This is a time of year where many of us review the last year and look at making some changes. I have found most people either love or hate New Year’s resolutions. A Harris Poll list these as the top five most common resolutions.
1. Lose weight
2. Improve financial budgeting
3. Exercise more
4. Get a new or better job
5. Eat healthfully
Studies do show that people who make resolutions have better success. In my coaching experience I see the people that have S.M.A.R.T goals make more progress. More on how to set specific, measurable, attainable, realistic, time bound goals next month. Before you set goals assess your stage of change.
We may go through five different stages of change. Using exercise more as an example, in Pre-contemplation stage, exercise is not on your radar. Or you may think I don’t have time to exercise, all people who workout are obsessive. Contemplation in this stage you start to think you maybe should exercise. The thought process might go I know I should workout but I will wait until I am working less hours, the kids are older or I have money to join a gym. Preparation is a stage where you start to take some steps toward exercise. You check costs of classes or a gym. You start talking to friends or family about working out. You might buy shoes or even some equipment. Action is is where you start working out. In this stage there might not be consistency in the days you exercise. Also you might go to the gym for two weeks then take two weeks off before start up again. Maintenance you are there, in this stage exercise is consistent. You have made it a priority and if something prevents you from working out you are anxious to get back to it as soon as you can. In this stage you have your exercise groove going strong. You keep to days you want to work out, the duration and the mode of your workout. You might still make changes to your routine but you have an exercise habit.

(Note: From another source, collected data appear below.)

(* ===== verification/EscrowProps.v ===== *)
(** * The collateral vault: theorems

    Solvency of every sequence of calls, the split of the yield, withdrawals, the
    winding down of a vault, and what justifies a slash. *)

From stdpp Require Import prelude strings gmap list.
From S2P Require Import Prelude Contract Escrow EscrowFacts EscrowYield.
Import PositionStatus (Locked, Disputed, Slashed, Released, Forfeited).
Import Vault (config, positions, next_id, slashed_reserve, yield_pool, ledger).
Local Open Scope Z_scope.
#[local] Arguments balance_of : simpl never.
#[local] Arguments vault_address : simpl never.
#[local] Arguments Position.remainder : simpl never.

Section props.
Context `{Ed25519} `{!MapOrder Z}.
Implicit Types (v : Vault.t) (c : vault_call).

(** ** Sequences of calls *)

Lemma exec_ends c v : vault_ok v → honest c → typed c → ends (exec c) (leads c v) (leads c v) v.
Proof.
  intros Hv Hh Ht. destruct c; simpl exec; try apply dropped_ends.
  - by apply add_reporter_step.
  - by apply fund_step.
  - by apply deposit_step.
  - by apply credit_yield_step.
  - by apply distribute_yield_step.
  - by apply claim_yield_step.
  - by apply reclaim_yield_pool_step.
  - by apply submit_downtime_proof_step.
  - by apply submit_double_sign_proof_step.
  - by apply open_dispute_step.
  - by apply resolve_dispute_step.
  - by apply release_collateral_step.
  - by apply claim_slashed_step.
Qed.

Lemma vault_step c v : vault_ok v → honest c → typed c → ∃ v', state_of (exec c v) = Some v' ∧ follows c v v'.
Proof.
  intros Hv Hh Ht. pose proof (exec_ends c v Hv Hh Ht) as He. unfold ends in He.
  destruct (exec c v); simpl; eauto; done.
Qed.
(* ===== verification/EscrowWitness.v ===== *)
(** * The collateral vault: concrete vaults

    The theorems of [EscrowProps] applied to the vault of the property tests, with a toy
    signature scheme, and calls that do not do what the comments say. *)

From stdpp Require Import prelude strings gmap list.
From S2P Require Import Prelude Contract Escrow EscrowFacts EscrowYield EscrowProps.
Import PositionStatus (Locked, Disputed, Slashed, Released, Forfeited).
Import Vault (config, positions, next_id, slashed_reserve, yield_pool, ledger).
Local Open Scope Z_scope.

(** A key of 32 bytes signs a message with itself and the sum of the message. *)
Definition toy_sign (vk msg : bytes) : bytes := vk ++ replicate 32 (sumZ msg).
#[local] Instance toy_ed25519 : Ed25519 :=
  {| valid_key vk := (length vk =? 32)%nat; verify vk msg sig := bool_decide (sig = toy_sign vk msg) |}.
#[local] Instance list_order : MapOrder Z :=
  {| order_of V m := map_to_list m; order_of_perm V m := Permutation_refl _ |}.

Definition addr (b : Z) : Address := replicate 32 b.
Definition test_config : VaultConfig.t := VaultConfig.mk (addr 1) (addr 2) 100 30 50 6000 10000 ∅.
Definition new_vault : Vault.t := Vault.mk test_config ∅ 1 0 0 ∅.
Definition downtime : Proof_.t :=
  Proof_.mk Downtime (addr 64) (addr 5) 0 0 (addr 9) (toy_sign (addr 9) (downtime_payload Downtime (addr 64) (addr 5))).

Definition setup : list vault_call :=
  [AddReporter (addr 1) (addr 9) (addr 9); Fund (addr 3) 5000; Fund (addr 4) 7000; Fund (addr 10) 10000;
   Deposit (addr 3) (addr 64) (addr 0) 5000 0; Deposit (addr 4) (addr 65) (addr 0) 7000 0; CreditYield (addr 10) 1234].
Definition session : list vault_call :=
  setup ++ [DistributeYield; SubmitDowntimeProof downtime 5; CreditYield (addr 10) 99; OpenDispute (addr 1) 2 10;
            ReleaseCollateral (addr 3) 1 99; ClaimSlashed (addr 2) 1].

Definition vault_after (cs : list vault_call) : Vault.t := default new_vault (run_calls cs new_vault).

Definition runs (cs : list vault_call) : bool := if run_calls cs new_vault then true else false.
Lemma vault_after_run cs : runs cs = true → run_calls cs new_vault = Some (vault_after cs).
Proof. unfold runs, vault_after. by destruct (run_calls cs new_vault). Qed.

Lemma session_honest : Forall honest session.
Proof. repeat constructor; simpl; try lia; by apply (bool_decide_unpack _). Qed.
Lemma session_typed : Forall typed session.
Proof. repeat constructor; simpl; unfold I128_MAX; lia. Qed.
Lemma session_prudent : Forall (prudent test_config) session.
Proof. repeat constructor; simpl; try (unfold U64_MAX; lia); by apply (bool_decide_unpack _). Qed.

Lemma setup_reachable : reachable (vault_after setup).
Proof.
  exists test_config, new_vault, setup. split_and!; [by repeat split|by vm_compute| | |].
  - exact (proj1 (proj1 (Forall_app honest setup _) session_honest)).
  - exact (proj1 (proj1 (Forall_app typed setup _) session_typed)).
  - apply vault_after_run. by vm_compute.
Qed.

Lemma session_reachable : reachable (vault_after session).
Proof.
  exists test_config, new_vault, session.
  split_and!; [by repeat split|by vm_compute|apply session_honest|apply session_typed|apply vault_after_run; by vm_compute].
Qed.

Lemma vault_stays_solvent_witness : ∃ v, run_calls session new_vault = Some v ∧ 0 <= liabilities v <= token_balance v.
Proof.
  destruct (vault_stays_solvent test_config new_vault session) as (v & Hrun & Hl & _);
    [by repeat split|by vm_compute|apply session_honest|apply session_typed|]. exists v. exact (conj Hrun Hl).
Defined.

Lemma solvency_is_exact_witness : ∃ v, run_calls session new_vault = Some v ∧ assert_solvent v = Ok tt.
Proof.
  apply (solvency_is_exact test_config new_vault session);
    [by repeat split|by vm_compute|apply session_honest|apply session_typed|apply session_prudent|by vm_compute].
Defined.

(** The pool of 1234 is split 515 and 719: the unit left over goes to the smaller id. *)
Lemma yield_is_split_exactly_witness :
  ends distribute_yield
    (λ _ v', yield_pool v' = 0 ∧
       map_sum Position.unclaimed_yield (positions v')
       = map_sum Position.unclaimed_yield (positions (vault_after setup)) + yield_pool (vault_after setup) ∧
       ∀ i p, positions (vault_after setup) !! i = Some p → ∃ b, 0 <= b <= 1 ∧ positions v' !! i =
         Some (if Position.has_remainder p
               then Position.set_unclaimed_yield
                      (Position.unclaimed_yield p + Position.remainder p * yield_pool (vault_after setup) / total_weight (vault_after setup) + b) p
               else p))
    (λ _ v', v' = vault_after setup) (vault_after setup).
Proof. apply (yield_is_split_exactly (vault_after setup)); [apply setup_reachable|by vm_compute]. Defined.

Definition first_position : Position.t := Position.mk 1 (addr 3) (addr 64) (addr 0) 5000 0 0 0 0 0 100 Locked.

Lemma locked_collateral_is_released_witness : ∃ v',
  release_collateral (addr 3) 1 100 (vault_after setup) = Returned 5000 v' ∧
  balance_of (addr 3) (ledger v') = balance_of (addr 3) (ledger (vault_after setup)) + 5000.
Proof.
  destruct (locked_collateral_is_released (vault_after setup) 1 first_position 100) as (v' & Hr & Hb & _);
    [apply setup_reachable|by vm_compute|done|simpl; lia|by vm_compute|by vm_compute|]. exists v'. exact (conj Hr Hb).
Defined.

Lemma session_operators i p : positions (vault_after session) !! i = Some p → Position.operator p ≠ vault_address.
Proof.
  assert (forallb (λ ip, negb (bool_decide (Position.operator ip.2 = vault_address))) (map_to_list (positions (vault_after session))) = true)
    as Hall by (vm_compute; reflexivity).
  intros Hp%elem_of_map_to_list. rewrite forallb_forall in Hall. apply list_elem_of_In in Hp.
  specialize (Hall _ Hp). by apply negb_true_iff, bool_decide_eq_false in Hall.
Qed.

Lemma winding_down_empties_the_vault_witness : ∃ v',
  run_calls (wind_down (vault_after session)) (vault_after session) = Some v' ∧ token_balance v' = 0 ∧ liabilities v' = 0.
Proof.
  apply (winding_down_empties_the_vault (vault_after session));
    [apply session_reachable|by vm_compute|by vm_compute|by vm_compute|apply session_operators|by vm_compute].
Defined.

Definition slashed_position : Position.t := Position.mk 1 (addr 3) (addr 64) (addr 0) 5000 3000 0 0 0 0 100 Slashed.

Lemma slashes_are_justified_witness :
  justified (SubmitDowntimeProof downtime 5) (vault_after setup) 1 first_position slashed_position.
Proof.
  apply (slashes_are_justified (SubmitDowntimeProof downtime 5) (vault_after setup) (vault_after (setup ++ [SubmitDowntimeProof downtime 5])));
    [apply setup_reachable|done|by vm_compute|by vm_compute|by vm_compute|simpl; lia].
Defined.

Lemma downtime_proofs_never_expire_witness :
  verify_reporter_signature (Proof_.set_observed_seq 1000000 downtime) (addr 9) 1000000 50 = Ok tt.
Proof. apply (downtime_proofs_never_expire downtime (addr 9) 5 50 1000000); [lia|by vm_compute]. Defined.

(** A deposit whose lockup ends beyond the clock fails, and keeps the tokens and the id. *)
Example failed_deposit_takes_the_tokens :
  let v := vault_after [Fund (addr 3) 5000] in
  match deposit (addr 3) (addr 64) (addr 0) 5000 U64_MAX v with
  | Raised e v' => e = Overflow ∧ balance_of (addr 3) (ledger v') = 0 ∧ token_balance v' = 5000 ∧
                   positions v' = ∅ ∧ next_id v' = 2 ∧ assert_solvent v' = Err Overflow
  | _ => False
  end.
Proof. by vm_compute. Qed.

(** The vault's own address can deposit what it holds for others: nothing backs it. *)
Example vault_can_deposit_its_own_tokens :
  let v := vault_after (setup ++ [Deposit vault_address (addr 66) (addr 0) 5000 0]) in assert_solvent v = Err InsufficientBalance.
Proof. by vm_compute. Qed.

(** The unit that rounding leaves over goes to the smallest id, not to the largest
    remainder: the shares of 5000 and 7000 of 1234 are 514.17 and 719.83. *)
Example leftover_goes_to_the_smallest_id :
  let v := vault_after (setup ++ [DistributeYield]) in
  Position.unclaimed_yield <$> positions v !! 1 = Some 515 ∧ Position.unclaimed_yield <$> positions v !! 2 = Some 719.
Proof. by vm_compute. Qed.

Most people go through these stages in order and can revert back to prior stages. If something prevents you from working out for a long time you might go back to contemplation. In my coaching where I see people not spending enough time is preparation. If you are making a resolution start small and look at what you need to change to make it work. Assess your barriers and take some extra time to create a game plan that works for you. Don’t let your goals be like fireworks that are too big and only last for a short time.